(* ===== verification/Fragment.v ===== *)
(** * Fragments and reassembly (src/rpc/endpoint_fragment.go, endpoint_transport.go)

    Messages longer than a frame travel as contiguous fragments; short control messages travel
    whole, between the fragments of a data message.  The model has the fragment codec, the
    reassembly of the reader, the fragmentation step of [writeLoop] and the reading loop of
    [readLoop] up to the delivery of a payload.  Deadlines, contexts and queues are left out: which
    lane the writer serves next, and with which message, is the input of its step.  The buffer
    [dst] of the encoder only saves an allocation.  A run-time panic is the error [Panic]. *)

From S2P Require Import Prelude GoStd GoBytes Wire RpcValue RpcContract RpcFrame.

(** ** The fragment codec *)

Definition endpointFragmentMagic : gostring := lit "MGRF".
Definition endpointFragmentVersion : Z := 1.
Definition maxFragmentHeaderBytes : Z := Z.of_nat (length endpointFragmentMagic) + 1 + 3 * MaxVarintLen64.

Record endpointFragment : Type := mkFragment {
  fragment_messageID : Z;
  fragment_total : Z;
  fragment_offset : Z;
  fragment_data : gostring
}.

Inductive fragment_error : Type :=
| InvalidFragment | FragmentFrameLimit
| FragmentSize | FragmentHeader | FragmentMessageID | FragmentTotal | FragmentOffset | FragmentData
| FragmentBounds | ControlIncomplete
| SequenceNotIncreasing | MessageChanged | OffsetNotContiguous
| IDSpaceExhausted | Panic.

Abbreviation len s := (Z.of_nat (length s)) (only parsing).

Definition fragment_bytes (messageID total offset : Z) (data : gostring) : gostring :=
  endpointFragmentMagic ++ [endpointFragmentVersion] ++
  put_Uint messageID ++ put_Uint (u64 total) ++ put_Uint (u64 offset) ++ data.

Definition encodeEndpointFragmentTo (messageID total offset : Z) (data : gostring) (maxFrameBytes : Z)
    : result fragment_error gostring :=
  if (total <=? 0) || (offset <? 0) || (len data =? 0) || (total <? offset) || (total - offset <? len data)
     || (messageID =? 0) && (negb (offset =? 0) || negb (len data =? total))
  then Err InvalidFragment
  else
    let bytes := fragment_bytes messageID total offset data in
    if maxFrameBytes <? len bytes then Err FragmentFrameLimit else Ok bytes.

(** One read whose failure is reported as a fixed error. *)
Definition or_error {A} (m : result wire_error A) (e : fragment_error) : result fragment_error A :=
  result_map_err (fun _ => e) m.

Definition read_header (d : wireDecoder) : result fragment_error wireDecoder :=
  let? start := or_error (get_fixed (len endpointFragmentMagic) d) FragmentHeader in
  let? _ := guard_err (negb (bool_decide (fst start = endpointFragmentMagic))) FragmentHeader in
  let? version := or_error (get_byte (snd start)) FragmentHeader in
  let? _ := guard_err (negb (fst version =? endpointFragmentVersion)) FragmentHeader in
  Ok (snd version).

Definition decodeEndpointFragment (payload : gostring) (limits : Limits) : result fragment_error endpointFragment :=
  let limits := normalizeLimits limits in
  let? _ := guard_err ((len payload =? 0) || (MaxFrameBytes limits <? len payload)
                       || (len payload <=? len endpointFragmentMagic + 1)) FragmentSize in
  let? d0 := read_header (newWireDecoder payload (MaxFrameBytes limits)) in
  let? messageID := or_error (get_Uint d0) FragmentMessageID in
  let? total := or_error (get_Uint (snd messageID)) FragmentTotal in
  let? offset := or_error (get_Uint (snd total)) FragmentOffset in
  let? chunk := or_error (get_fixed (Remaining (snd offset)) (snd offset)) FragmentData in
  let '(messageID, total, offset, chunk) := (fst messageID, fst total, fst offset, fst chunk) in
  let? _ := guard_err ((total =? 0) || (len chunk =? 0) || (u64 (MaxMessageBytes limits) <? total)
                       || (u64 (MaxInFlightBytes limits) <? total) || (total <? offset)
                       || (u64 (total - offset) <? len chunk)) FragmentBounds in
  let? _ := guard_err ((messageID =? 0) && (negb (offset =? 0) || negb (len chunk =? total))) ControlIncomplete in
  Ok (mkFragment messageID total offset chunk).

(** ** Reassembly *)

(** [data] is [None] for a nil slice: no message is being assembled. *)
Record endpointAssembly : Type := mkAssembly {
  assembly_messageID : Z;
  assembly_data : option gostring;
  assembly_received : Z
}.

Definition empty_assembly : endpointAssembly := mkAssembly 0 None 0.

(** [copy(dst[at:], src)]; slicing beyond the length panics. *)
Definition copy_at (dst : gostring) (at_ : Z) (src : gostring) : result fragment_error gostring :=
  if (at_ <? 0) || (len dst <? at_) then Err Panic
  else
    let n := Nat.min (length src) (length dst - Z.to_nat at_) in
    Ok (take (Z.to_nat at_) dst ++ take n src ++ drop (Z.to_nat at_ + n) dst).

(** [make([]byte, int(total))]. *)
Definition make_bytes (total : Z) : result fragment_error gostring :=
  if i64 total <? 0 then Err Panic else Ok (replicate (Z.to_nat (i64 total)) 0).

(** The reader's state: the assembly and the identifier of the last complete message. *)
Record reader : Type := mkReader { reader_assembly : endpointAssembly; reader_previousID : Z }.

Definition empty_reader : reader := mkReader empty_assembly 0.

(** The assembly a data fragment continues: a new one, or the current one. *)
Definition select_assembly (r : reader) (fragment : endpointFragment) : result fragment_error (Z * gostring * Z) :=
  let assembly := reader_assembly r in
  match assembly_data assembly with
  | None =>
      let? _ := guard_err (negb (fragment_offset fragment =? 0)
                           || negb (fragment_messageID fragment =? u64 (reader_previousID r + 1))) SequenceNotIncreasing in
      let? data := make_bytes (fragment_total fragment) in
      Ok (fragment_messageID fragment, data, 0)
  | Some data =>
      let? _ := guard_err (negb (fragment_messageID fragment =? assembly_messageID assembly)
                           || negb (fragment_total fragment =? len data)) MessageChanged in
      Ok (assembly_messageID assembly, data, assembly_received assembly)
  end.

(** [endpointAssembly.append]: the complete message, if any, and the new state. *)
Definition append (r : reader) (fragment : endpointFragment) : result fragment_error (option gostring * reader) :=
  if fragment_messageID fragment =? 0 then
    let? _ := guard_err (negb (fragment_offset fragment =? 0)
                         || negb (len (fragment_data fragment) =? fragment_total fragment)) ControlIncomplete in
    Ok (Some (fragment_data fragment), r)
  else
    let? '(messageID, data, received) := select_assembly r fragment in
    let? _ := guard_err (negb (fragment_offset fragment =? u64 received)) OffsetNotContiguous in
    let? data := copy_at data received (fragment_data fragment) in
    let received := received + len (fragment_data fragment) in
    if negb (received =? len data)
    then Ok (None, mkReader (mkAssembly messageID (Some data) received) (reader_previousID r))
    else Ok (Some data, mkReader empty_assembly messageID).

(** ** The reader and the writer *)

(** The reading loop: every fragment is decoded and appended; complete messages are delivered. *)
Fixpoint read_loop (limits : Limits) (r : reader) (frames : list gostring) : result fragment_error (list gostring * reader) :=
  match frames with
  | [] => Ok ([], r)
  | frame :: frames' =>
      let? fragment := decodeEndpointFragment frame limits in
      let? step := append r fragment in
      let? rest := read_loop limits (snd step) frames' in
      Ok (match fst step with Some message => message :: fst rest | None => fst rest end, snd rest)
  end.

(** The writer's state: the identifier of the last message begun, the data message retained
    between fragments, and the offset of its next fragment. *)
Record writer : Type := mkWriter { writer_messageID : Z; writer_current : option gostring; writer_offset : Z }.

Definition empty_writer : writer := mkWriter 0 None 0.

(** The lane served next: a control message, or the data lane with the message at the head of the
    data queues, which is taken up when none is retained. *)
Inductive lane : Type :=
| Control (payload : gostring)
| DataLane (next : gostring).

(** [payload[position:end]]. *)
Definition slice (payload : gostring) (position stop : Z) : result fragment_error gostring :=
  if (position <? 0) || (stop <? position) || (len payload <? stop) then Err Panic
  else Ok (take (Z.to_nat (stop - position)) (drop (Z.to_nat position) payload)).

(** The fragment of [payload] at [position] and the end of its data. *)
Definition cut_fragment (limits : Limits) (id : Z) (payload : gostring) (position : Z) : result fragment_error (gostring * Z) :=
  let stop := Z.min (position + MaxFrameBytes limits - maxFragmentHeaderBytes) (len payload) in
  let? data := slice payload position stop in
  let? fragment := encodeEndpointFragmentTo id (len payload) position data (MaxFrameBytes limits) in
  Ok (fragment, stop).

(** One iteration of the writing loop: the frame sent, the new state and the message completed.  The loop of the source
    reads the outbound limits again in each round; here they are the same for a run, as they are once the peers have
    agreed on them. *)
Definition write_step (limits : Limits) (w : writer) (l : lane) : result fragment_error (gostring * writer * option gostring) :=
  match l with
  | Control payload =>
      let? cut := cut_fragment limits 0 payload 0 in
      Ok (fst cut, w, Some payload)
  | DataLane next =>
      let payload := default next (writer_current w) in
      let? _ := guard_err ((writer_offset w =? 0) && (writer_messageID w =? 2 ^ 64 - 1)) IDSpaceExhausted in
      let messageID := if writer_offset w =? 0 then writer_messageID w + 1 else writer_messageID w in
      let? cut := cut_fragment limits messageID payload (writer_offset w) in
      if snd cut =? len payload
      then Ok (fst cut, mkWriter messageID None 0, Some payload)
      else Ok (fst cut, mkWriter messageID (Some payload) (snd cut), None)
  end.

Fixpoint write_loop (limits : Limits) (w : writer) (lanes : list lane)
    : result fragment_error (list gostring * writer * list gostring) :=
  match lanes with
  | [] => Ok ([], w, [])
  | l :: lanes' =>
      let? '(frame, w', message) := write_step limits w l in
      let? '(frames, w'', messages) := write_loop limits w' lanes' in
      Ok (frame :: frames, w'', match message with Some m => m :: messages | None => messages end)
  end.

(** ** Lemmas: the codec *)

(** The fragments a reader with these limits accepts. *)
Definition fragment_valid (L : Limits) (f : endpointFragment) : Prop :=
  uint64_ok (fragment_messageID f) /\
  0 < fragment_total f <= MaxMessageBytes L /\ fragment_total f <= MaxInFlightBytes L /\
  0 <= fragment_offset f /\ 0 < len (fragment_data f) <= fragment_total f - fragment_offset f /\
  (fragment_messageID f = 0 -> fragment_offset f = 0 /\ len (fragment_data f) = fragment_total f).

Definition limits_in_range (L : Limits) : Prop :=
  MaxFrameBytes L < 2 ^ 63 /\ 0 <= MaxMessageBytes L < 2 ^ 63 /\ 0 <= MaxInFlightBytes L < 2 ^ 63.

Definition bytes_of (f : endpointFragment) : gostring :=
  fragment_bytes (fragment_messageID f) (fragment_total f) (fragment_offset f) (fragment_data f).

● BRIEF
Can you quote exactly the lines from the one containing "Fixpoint write_loop (limits" through the last line of the records above, and nothing else?

● SOLUTION BELOW
Fixpoint write_loop (limits : Limits) (w : writer) (lanes : list lane)
    : result fragment_error (list gostring * writer * list gostring) :=
  match lanes with
  | [] => Ok ([], w, [])
  | l :: lanes' =>
      let? '(frame, w', message) := write_step limits w l in
      let? '(frames, w'', messages) := write_loop limits w' lanes' in
      Ok (frame :: frames, w'', match message with Some m => m :: messages | None => messages end)
  end.

(** ** Lemmas: the codec *)

(** The fragments a reader with these limits accepts. *)
Definition fragment_valid (L : Limits) (f : endpointFragment) : Prop :=
  uint64_ok (fragment_messageID f) /\
  0 < fragment_total f <= MaxMessageBytes L /\ fragment_total f <= MaxInFlightBytes L /\
  0 <= fragment_offset f /\ 0 < len (fragment_data f) <= fragment_total f - fragment_offset f /\
  (fragment_messageID f = 0 -> fragment_offset f = 0 /\ len (fragment_data f) = fragment_total f).

Definition limits_in_range (L : Limits) : Prop :=
  MaxFrameBytes L < 2 ^ 63 /\ 0 <= MaxMessageBytes L < 2 ^ 63 /\ 0 <= MaxInFlightBytes L < 2 ^ 63.

Definition bytes_of (f : endpointFragment) : gostring :=
  fragment_bytes (fragment_messageID f) (fragment_total f) (fragment_offset f) (fragment_data f).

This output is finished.